The Senate's habit of filibustering judicial nominees must end. Both Republicans and Democrats are to blame.
Nearly two and a half years after she was first nominated, a candidate for a seat on a federal appeals court in Washington has been denied an up-or-down confirmation vote by Senate Republicans who persist in obstructing President Obama's judicial appointments. But the blame must be shared by the Senate's Democratic leadership, which can't bring itself to repudiate the undemocratic institution of the filibuster.
Earlier this month, 51 senators voted to end debate on the nomination of Caitlin Halligan to the U.S. Court of Appeals for the District of Columbia Circuit — nine short of the required supermajority necessary to break the filibuster and proceed toward a vote. Only one Republican, Sen. Lisa Murkowski of Alaska, voted in favor of cloture.
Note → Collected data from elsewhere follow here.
(** * Imputation of truncated regression targets: a shallow embedding

    This development follows the notebook [incubator/truncated-values.ipynb].
    The notebook is a straight-line script over NumPy arrays: it clips a
    target vector at [truncation_point], draws replacement values with
    [scipy.stats.truncnorm.rvs], scatters them into a copy of the clipped
    vector with [np.put], and scores a regressor with [variance_explained].

    Modelling choices.

    - Array entries are finite real numbers.  They are modelled by the
      canonical rationals [Qc]: arithmetic is exact, every value has one
      representation (so Leibniz equality plays the role of bit-for-bit
      equality), and there is no NaN, infinity or signed zero among array
      entries.  Rounding and overflow of float64 are outside the model.
    - A NumPy scalar produced by a reduction or a division can be
      non-finite ([0/0], [x/0]); such scalars have type [npfloat].
    - Arrays are mutable objects.  They live in a heap indexed by
      references, and the notebook cells are programs of a small
      state-and-exception monad over that heap, so that copying and
      in-place update are told apart.
    - Library calls (NumPy, SciPy, scikit-learn) are modelled by their
      documented behaviour.  The random source of [truncnorm.rvs] is an
      explicit stream of standardised draws. *)

From Stdlib Require Import QArith Qcanon.
From stdpp Require Import base option list gmap numbers strings sorting.
(** * Lane following with obstacle stop: the per-frame control function

    A shallow embedding of the [execute] callback of the two JetBot notebooks
    of the repository (the live demo and [final_demo.ipynb]) together with
    the notebook cells that subscribe it to the camera and shut the robot
    down.

    Python floats are idealised as real numbers: rounding, infinities and
    NaN are outside the model, so "finite input" reads "any real".  The two
    neural networks are black boxes; a camera frame is represented by what
    they return on it. *)

From Stdlib Require Import Reals Lra Lia ZArith List Bool.
Import ListNotations.
Open Scope R_scope.

(** ** Python and NumPy primitives *)

(** Python's two-argument [min]: the first of the smallest items. *)
Definition py_min (a b : R) : R := if Rlt_dec b a then b else a.

(** Python's two-argument [max]: the first of the largest items. *)
Definition py_max (a b : R) : R := if Rgt_dec b a then b else a.

(** [np.arctan2(x1, x2)]: the angle of the point with ordinate [x1] and
    abscissa [x2], in (-PI, PI].  The quotient is only formed when
    [x2] is non-zero. *)
Definition arctan2 (x1 x2 : R) : R :=
  if Rlt_dec 0 x2 then atan (x1 / x2)
  else if Rlt_dec x2 0 then
    if Rle_dec 0 x1 then atan (x1 / x2) + PI else atan (x1 / x2) - PI
  else
    if Rlt_dec 0 x1 then PI / 2
    else if Rlt_dec x1 0 then - PI / 2
    else 0.

(** ** Widgets (ipywidgets) *)

(** A [FloatSlider]: a bounded float trait. *)
Record FloatSlider : Type := mkFloatSlider {
  slider_min : R;
  slider_max : R;
  slider_value : R
}.

(** The validator ipywidgets runs on every assignment to the [value] of a
    bounded float ("cap and floor value"): a value outside [min, max] is
    replaced by [min(max(value, min), max)]. *)
Definition validate_value (s : FloatSlider) (value : R) : R :=
  if Rgt_dec (slider_min s) value
  then py_min (py_max value (slider_min s)) (slider_max s)
  else if Rlt_dec (slider_max s) value
  then py_min (py_max value (slider_min s)) (slider_max s)
  else value.

(** [s.value = v]. *)
Definition set_value (s : FloatSlider) (v : R) : FloatSlider :=
  {| slider_min := slider_min s;
     slider_max := slider_max s;
     slider_value := validate_value s v |}.

(** The sliders the notebooks create, by the name of the global that holds
    them. *)
Inductive Slider : Type :=
| speed_gain_slider
| steering_gain_slider
| steering_dgain_slider
| steering_bias_slider
| blocked_slider
| x_slider
| y_slider
| steering_slider
| speed_slider.

Definition Slider_eq_dec (a b : Slider) : {a = b} + {a <> b}.
Proof. decide equality. Defined.

(** The [min] and [max] each slider is constructed with (the same in both
    notebooks). *)
Definition bounds (k : Slider) : R * R :=
  match k with
  | speed_gain_slider => (0.0, 1.0)
  | steering_gain_slider => (0.0, 1.0)
  | steering_dgain_slider => (0.0, 0.5)
  | steering_bias_slider => (-0.3, 0.3)
  | blocked_slider => (0.0, 1.0)
  | x_slider => (-1.0, 1.0)
  | y_slider => (0, 1.0)
  | steering_slider => (-1.0, 1.0)
  | speed_slider => (0, 1.0)
  end.

(** ** The robot (jetbot) *)

(** What the notebook asks of the motor driver. *)
Inductive RobotCall : Type :=
| SetLeft (v : R)
| SetRight (v : R)
| Stop.

(** Modelled from the spec: the jetbot [Robot] class is a vendor library that
    is not part of the repository.  The motor actuator holds one power level
    per wheel and offers a [stop()] call, which is the full stop
    [MotorCommand(0.0, 0.0)].  [calls] logs what was asked of it, oldest
    first. *)
Record Robot : Type := mkRobot {
  robot_left_motor : R;      (* robot.left_motor.value *)
  robot_right_motor : R;     (* robot.right_motor.value *)
  calls : list RobotCall
}.

Module Robot.

(** [robot.left_motor.value = v] *)
Definition set_left_motor (v : R) (r : Robot) : Robot :=
  {| robot_left_motor := v;
     robot_right_motor := robot_right_motor r;
     calls := calls r ++ [SetLeft v] |}.

(** [robot.right_motor.value = v] *)
Definition set_right_motor (v : R) (r : Robot) : Robot :=
  {| robot_left_motor := robot_left_motor r;
     robot_right_motor := v;
     calls := calls r ++ [SetRight v] |}.

(** [robot.stop()] *)
Definition stop (r : Robot) : Robot :=
  {| robot_left_motor := 0;
     robot_right_motor := 0;
     calls := calls r ++ [Stop] |}.

End Robot.

(** ** The notebook's globals *)

Record World : Type := mkWorld {
  angle : R;
  angle_last : R;
  sliders : Slider -> FloatSlider;
  left_motor : R;            (* FloatText 'left motor' *)
  right_motor : R;           (* FloatText 'right motor' *)
  robot : Robot
}.

(** The outputs of the two networks on one camera frame: [xy] of the
    steering model and the first softmax component of the collision model. *)
Record Observation : Type := mkObservation {
  xy0 : R;
  xy1 : R;
  prob_blocked : R
}.

(** ** A state monad over the globals *)

Definition M (A : Type) : Type := World -> A * World.

Definition ret {A : Type} (a : A) : M A := fun w => (a, w).

Definition bind {A B : Type} (c : M A) (k : A -> M B) : M B :=
  fun w => let (a, w') := c w in k a w'.

Declare Scope py_scope.
Delimit Scope py_scope with py.
Notation "x <- c ;; k" := (bind c (fun x => k))
  (at level 61, c at next level, right associativity) : py_scope.
Notation "c ;; k" := (bind c (fun _ => k))
  (at level 61, right associativity) : py_scope.

Definition exec {A : Type} (c : M A) (w : World) : World := snd (c w).

(** [k.value] *)
Definition read (k : Slider) : M R :=
  fun w => (slider_value (sliders w k), w).

(** [k.value = v] *)
Definition write (k : Slider) (v : R) : M unit :=
  fun w =>
    (tt, {| angle := angle w;
            angle_last := angle_last w;
            sliders := fun k' =>
              if Slider_eq_dec k k' then set_value (sliders w k) v
              else sliders w k';
            left_motor := left_motor w;
            right_motor := right_motor w;
            robot := robot w |}).

Definition get_angle_last : M R := fun w => (angle_last w, w).

Definition set_angle (a : R) : M unit :=
  fun w =>
    (tt, {| angle := a;
            angle_last := angle_last w;
            sliders := sliders w;
            left_motor := left_motor w;
            right_motor := right_motor w;
            robot := robot w |}).

Definition set_angle_last (a : R) : M unit :=
  fun w =>
    (tt, {| angle := angle w;
            angle_last := a;
            sliders := sliders w;
            left_motor := left_motor w;
            right_motor := right_motor w;
            robot := robot w |}).

(** [left_motor.value = v] on the [FloatText] display. *)
Definition set_left_motor_text (v : R) : M unit :=
  fun w =>
    (tt, {| angle := angle w;
            angle_last := angle_last w;
            sliders := sliders w;
            left_motor := v;
            right_motor := right_motor w;
            robot := robot w |}).

(** [right_motor.value = v] on the [FloatText] display. *)
Definition set_right_motor_text (v : R) : M unit :=
  fun w =>
    (tt, {| angle := angle w;
            angle_last := angle_last w;
            sliders := sliders w;
            left_motor := left_motor w;
            right_motor := v;
            robot := robot w |}).

Definition on_robot (f : Robot -> Robot) : M unit :=
  fun w =>
    (tt, {| angle := angle w;
            angle_last := angle_last w;
            sliders := sliders w;
            left_motor := left_motor w;
            right_motor := right_motor w;
            robot := f (robot w) |}).

Local Open Scope py_scope.

(** ** The per-frame callback, live demo notebook

    [execute_with threshold] is the body of [execute] with the literal of
    its [if prob_blocked > 0.4] test taken as an argument, so that the two
    notebooks can be compared at one threshold; [execute] is the function of
    the notebook.  The closing [time.sleep(0.001)] only delays the return
    and has no counterpart here. *)
Module LiveDemo.

Definition block_threshold : R := 0.4.

Definition execute_with (threshold : R) (change : Observation) : M unit :=
  write blocked_slider (prob_blocked change) ;;
  let x := xy0 change in
  let y := (0.5 - xy1 change) / 2.0 in
  write x_slider x ;;
  write y_slider y ;;
  speed_gain <- read speed_gain_slider ;;
  write speed_slider speed_gain ;;
  let angle := arctan2 x y in
  set_angle angle ;;
  steering_gain <- read steering_gain_slider ;;
  angle_last <- get_angle_last ;;
  steering_dgain <- read steering_dgain_slider ;;
  let pid := angle * steering_gain + (angle - angle_last) * steering_dgain in
  set_angle_last angle ;;
  steering_bias <- read steering_bias_slider ;;
  write steering_slider (pid + steering_bias) ;;
  speed <- read speed_slider ;;
  steering <- read steering_slider ;;
  let left_motor_value := py_max (py_min (speed + steering) 1.0) 0.0 in
  let right_motor_value := py_max (py_min (speed - steering) 1.0) 0.0 in
  set_left_motor_text left_motor_value ;;
  set_right_motor_text right_motor_value ;;
  if Rgt_dec (prob_blocked change) threshold
  then on_robot Robot.stop
  else
    on_robot (Robot.set_left_motor left_motor_value) ;;
    on_robot (Robot.set_right_motor right_motor_value).

Definition execute (change : Observation) : M unit :=
  execute_with block_threshold change.

End LiveDemo.

(** ** The per-frame callback, [final_demo.ipynb]

    The same function without the two [FloatText] displays, and with 0.7 as
    the literal of the test. *)
Module FinalDemo.

Definition block_threshold : R := 0.7.

Definition execute_with (threshold : R) (change : Observation) : M unit :=
  write blocked_slider (prob_blocked change) ;;
  let x := xy0 change in
  let y := (0.5 - xy1 change) / 2.0 in
  write x_slider x ;;
  write y_slider y ;;
  speed_gain <- read speed_gain_slider ;;
  write speed_slider speed_gain ;;
  let angle := arctan2 x y in
  set_angle angle ;;
  steering_gain <- read steering_gain_slider ;;
  angle_last <- get_angle_last ;;
  steering_dgain <- read steering_dgain_slider ;;
  let pid := angle * steering_gain + (angle - angle_last) * steering_dgain in
  set_angle_last angle ;;
  steering_bias <- read steering_bias_slider ;;
  write steering_slider (pid + steering_bias) ;;
  speed <- read speed_slider ;;
  steering <- read steering_slider ;;
  let left_motor_value := py_max (py_min (speed + steering) 1.0) 0.0 in
  let right_motor_value := py_max (py_min (speed - steering) 1.0) 0.0 in
  if Rgt_dec (prob_blocked change) threshold
  then on_robot Robot.stop
  else
    on_robot (Robot.set_left_motor left_motor_value) ;;
    on_robot (Robot.set_right_motor right_motor_value).

Definition execute (change : Observation) : M unit :=
  execute_with block_threshold change.

End FinalDemo.

(** ** What a frame's processing leaves behind *)

(** The power levels the motors are left at: the [MotorCommand]. *)
Definition motor_command (w : World) : R * R :=
  (robot_left_motor (robot w), robot_right_motor (robot w)).

(** The value of the local [y] of [execute]. *)
Definition target_y (change : Observation) : R := (0.5 - xy1 change) / 2.0.

(** The value of the local [pid] of [execute], started in [w]. *)
Definition pid_of (change : Observation) (w : World) : R :=
  let angle := arctan2 (xy0 change) (target_y change) in
  angle * slider_value (sliders w steering_gain_slider)
  + (angle - angle_last w) * slider_value (sliders w steering_dgain_slider).

(** What [execute], started in [w], reads back from [speed_slider] and from
    [steering_slider]. *)
Definition speed_of (w : World) : R :=
  validate_value (sliders w speed_slider)
    (slider_value (sliders w speed_gain_slider)).
(** X19.  [matchUserData] gives no partial result: when the attributes
    before one return, an exception raised for a candidate of that one
    (after candidates that returned) is the outcome of the whole call.
    So a candidate whose file cannot be read rejects the call with an
    I/O error, and a profile key without an entry in config.json rejects
    it with a TypeError. *)
Theorem matchUserData_rejects_as_a_whole
    (fieldValues : list (string * list (string * list string)))
    (nameFieldsPosition : list (string * list (string * Z)))
    (docToFieldMaps : string -> option (list Variant))
    (config : list (string * list string))
    (userProfileInfo : list (string * JSValue)) (vcs : list VC)
    (before : list string) (attr : string) (after : list string) :
  map fst userProfileInfo = before ++ attr :: after ->
  Forall (fun a => exists r,
            matchAttribute fieldValues nameFieldsPosition docToFieldMaps
              config a vcs userProfileInfo = Ok r) before ->
  (ownLookup attr config = Ok None ->
   matchUserData fieldValues nameFieldsPosition docToFieldMaps config
     userProfileInfo vcs = Throw TypeError) /\
  (forall pre f post e,
     ownLookup attr config = Ok (Some (pre ++ f :: post)) ->
     Forall (decides fieldValues nameFieldsPosition docToFieldMaps
               attr vcs userProfileInfo) pre ->
     matchAttributeValue fieldValues nameFieldsPosition docToFieldMaps
       f attr vcs userProfileInfo = Throw e ->
     matchUserData fieldValues nameFieldsPosition docToFieldMaps config
       userProfileInfo vcs = Throw e) /\
  (forall pre f post,
     ownLookup attr config = Ok (Some (pre ++ f :: post)) ->
     Forall (decides fieldValues nameFieldsPosition docToFieldMaps
               attr vcs userProfileInfo) pre ->
     docToFieldMaps f = None ->
     matchUserData fieldValues nameFieldsPosition docToFieldMaps config
       userProfileInfo vcs = Throw IOError).
Proof.
  intros Hkeys Hbefore.
  assert (Hgen : forall pre f post e,
     ownLookup attr config = Ok (Some (pre ++ f :: post)) ->
     Forall (decides fieldValues nameFieldsPosition docToFieldMaps
               attr vcs userProfileInfo) pre ->
     matchAttributeValue fieldValues nameFieldsPosition docToFieldMaps
       f attr vcs userProfileInfo = Throw e ->
     matchUserData fieldValues nameFieldsPosition docToFieldMaps config
       userProfileInfo vcs = Throw e).
  { intros pre f post e Hc Hpre He. unfold matchUserData. rewrite Hkeys.
    apply matchKeys_raises; [ | exact Hbefore].
    unfold matchAttribute. rewrite Hc. simpl.
    now rewrite (matchFiles_raises _ _ _ _ _ _ _ _ _ _ He Hpre). }
  split; [ | split; [exact Hgen | ]].
  - intros Hc. unfold matchUserData. rewrite Hkeys.
    apply matchKeys_raises; [ | exact Hbefore].
    unfold matchAttribute. now rewrite Hc.
  - intros pre f post Hc Hpre Hnone. apply (Hgen pre f post); auto.
    unfold matchAttributeValue. now rewrite Hnone.
Qed.

(* ===================================================================== *)
(** ** Further properties: comparing one value *)
(* ===================================================================== *)

Lemma lowerChar_idempotent (c : ascii) : lowerChar (lowerChar c) = lowerChar c.
Proof. destruct c as [[] [] [] [] [] [] [] []]; reflexivity. Qed.

Lemma toLowerCase_idempotent (s : string) :
  toLowerCase (toLowerCase s) = toLowerCase s.
Proof.
  induction s as [ | c r IH]; simpl; [reflexivity | ].
  now rewrite lowerChar_idempotent, IH.
Qed.

Lemma existsb_never {A : Type} (p : A -> bool) (l : list A) :
  (forall x, In x l -> p x = false) -> existsb p l = false.
Proof.
  induction l as [ | x r IH]; intros H; [reflexivity | ].
  simpl. rewrite (H x (or_introl eq_refl)). apply IH.
  intros y Hy. apply H. now right.
Qed.

(** X20.  A VC whose docFormat is not "json" has no readable value: the
    comparison behaves as for a missing value.  It raises a TypeError for
    an attribute with an equivalence table, for a digilocker name part
    and for dob, and otherwise it compares [undefined] with the stored
    value; so such a VC can confirm nothing but an attribute whose stored
    value is null (or absent). *)
Theorem non_json_document_confirms_only_null
    (fieldValues : list (string * list (string * list string)))
    (nameFieldsPosition : list (string * list (string * Z)))
    (obj : Variant) (vc : VC) (attr : string)
    (profile : list (string * JSValue))
    (own pv : option string)
    (table : option (list (string * list string))) (stored : option JSValue) :
  optEqb (docFormat vc) "json" = false ->
  ownLookup attr (v_fields obj) = Ok own ->
  (if isNameAttribute attr && optEqb (vcType vc) "digilocker"
   then ownLookup "name" (v_fields obj) else Ok own) = Ok pv ->
  ownLookup attr fieldValues = Ok table ->
  ownLookup attr profile = Ok stored ->
  getAttributeValue vc pv = Ok JUndefined /\
  compareWithVC fieldValues nameFieldsPosition obj vc attr profile
  = match table with
    | Some _ => Throw TypeError
    | None =>
        if isNameAttribute attr && optEqb (vcType vc) "digilocker"
        then Throw TypeError
        else if String.eqb attr "dob" then Throw TypeError
        else Ok (match orUndefined stored with
                 | JUndefined | JNull => true
                 | _ => false
                 end)
    end /\
  (compareWithVC fieldValues nameFieldsPosition obj vc attr profile = Ok true ->
   stored = None \/ stored = Some JUndefined \/ stored = Some JNull).
Proof.
  intros Hfmt Hown Hpv Ht Hs.
  assert (Hv : getAttributeValue vc pv = Ok JUndefined).
  { unfold getAttributeValue. now rewrite Hfmt. }
  assert (Hc := compareWithVC_missing_value fieldValues nameFieldsPosition
                  obj vc attr profile own pv JUndefined table stored
                  Hown Hpv Hv (or_introl eq_refl) Ht Hs).
  split; [exact Hv | split; [exact Hc | ]].
  rewrite Hc. destruct table; [discriminate | ].
  destruct (isNameAttribute attr && optEqb (vcType vc) "digilocker");
    [discriminate | ].
  destruct (String.eqb attr "dob"); [discriminate | ].
  destruct stored as [[ | | b | n | s | l | o] | ]; simpl; intros H;
    try discriminate H; auto.
Qed.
Halligan, the general counsel for the district attorney of Manhattan, has been rated "well qualified" by the American Bar Assn. She is being opposed by Republicans on the hoary grounds that she would be a "judicial activist." The supposed proof for that assertion is that, as solicitor general for the state of New York, she filed suit against firearms manufacturers seeking to hold them responsible for contributing to the "public nuisance" of gun violence. Sen. Charles E. Grassley of Iowa, the senior Republican on the Judiciary Committee, complained that Halligan had advanced a "novel legal theory," which of course is something lawyers often do on behalf of their clients. (Grassley also claimed that Halligan's legal arguments reflected her personal views about guns, which might or might not be true — but even if it were, it wouldn't predict how she would rule as a judge.)